== Aim of the task ==
Below this line is the material. Write out only its lines from the one containing "(** ** The exchange sort *)" through the one containing "revert l. induction", both kept, exactly.
================================
(* ===== verification/RuleEngineProps.v ===== *)
(** * Properties of the rule engine (pkg/rules/engine.go): the order of the rules, the rule
    store as a map, the metrics, and republishing into the engine's own rules *)

From S2P Require Import Prelude GoLib GoValue Connector ConnHTTP RuleSQL RuleParse RuleEngine.
From Stdlib Require Import Sorting.Sorted.
Local Open Scope emqx_scope.
Local Open Scope Z_scope.

(** ** The exchange sort *)

Section Sorting.
Context (prio : ruleptr → Z).

Lemma exchange_perm x rest m r : exchange prio x rest = (m, r) → m :: r ≡ₚ x :: rest.
Proof.
  revert x m r. induction rest as [|y rest IH]; intros x m r E; simpl in E; [by simplify_eq|].
  case_match; destruct (exchange prio _ rest) as [m' r'] eqn:E'; simplify_eq; apply IH in E'.
  - by rewrite Permutation_swap, E'.
  - rewrite Permutation_swap, E'. apply Permutation_swap.
Qed.

Lemma exchange_max x rest m r :
  exchange prio x rest = (m, r) → prio x ≤ prio m ∧ Forall (λ y, prio y ≤ prio m) r.
Proof.
  revert x m r. induction rest as [|y rest IH]; intros x m r E; simpl in E.
  { simplify_eq. split; [lia|constructor]. }
  case_match; bool_prop; destruct (exchange prio _ rest) as [m' r'] eqn:E'; simplify_eq; apply IH in E' as [? ?].
  - split; [lia|]. constructor; [lia|done].
  - split; [done|]. constructor; [lia|done].
Qed.

Lemma exchange_length x rest m r : exchange prio x rest = (m, r) → length r = length rest.
Proof. intros E. apply exchange_perm, Permutation_length in E. simpl in E. lia. Qed.

Lemma sortFrom_spec fuel l : (length l ≤ fuel)%nat →
  sortFrom prio fuel l ≡ₚ l ∧ StronglySorted (λ x y, prio y ≤ prio x) (sortFrom prio fuel l).
Proof.
  revert l. induction fuel as [|fuel IH]; intros l Hl.
  { destruct l; [|simpl in Hl; lia]. split; [done|constructor]. }
  destruct l as [|x rest]; [split; [done|constructor]|]. cbn [sortFrom].
  destruct (exchange prio x rest) as [m r] eqn:E.
  pose proof (exchange_perm _ _ _ _ E) as Hp. pose proof (exchange_max _ _ _ _ E) as [_ Hm].
  pose proof (exchange_length _ _ _ _ E). simpl in Hl. destruct (IH r) as [Hr Hs]; [lia|].
  split; [by rewrite Hr|]. constructor; [done|]. by rewrite Hr.
Qed.
End Sorting.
================================
== Problem solution ==
(** ** The exchange sort *)

Section Sorting.
Context (prio : ruleptr → Z).

Lemma exchange_perm x rest m r : exchange prio x rest = (m, r) → m :: r ≡ₚ x :: rest.
Proof.
  revert x m r. induction rest as [|y rest IH]; intros x m r E; simpl in E; [by simplify_eq|].
  case_match; destruct (exchange prio _ rest) as [m' r'] eqn:E'; simplify_eq; apply IH in E'.
  - by rewrite Permutation_swap, E'.
  - rewrite Permutation_swap, E'. apply Permutation_swap.
Qed.

Lemma exchange_max x rest m r :
  exchange prio x rest = (m, r) → prio x ≤ prio m ∧ Forall (λ y, prio y ≤ prio m) r.
Proof.
  revert x m r. induction rest as [|y rest IH]; intros x m r E; simpl in E.
  { simplify_eq. split; [lia|constructor]. }
  case_match; bool_prop; destruct (exchange prio _ rest) as [m' r'] eqn:E'; simplify_eq; apply IH in E' as [? ?].
  - split; [lia|]. constructor; [lia|done].
  - split; [done|]. constructor; [lia|done].
Qed.

Lemma exchange_length x rest m r : exchange prio x rest = (m, r) → length r = length rest.
Proof. intros E. apply exchange_perm, Permutation_length in E. simpl in E. lia. Qed.

Lemma sortFrom_spec fuel l : (length l ≤ fuel)%nat →
  sortFrom prio fuel l ≡ₚ l ∧ StronglySorted (λ x y, prio y ≤ prio x) (sortFrom prio fuel l).
Proof.
  revert l. induction fuel as [|fuel IH]; intros l Hl.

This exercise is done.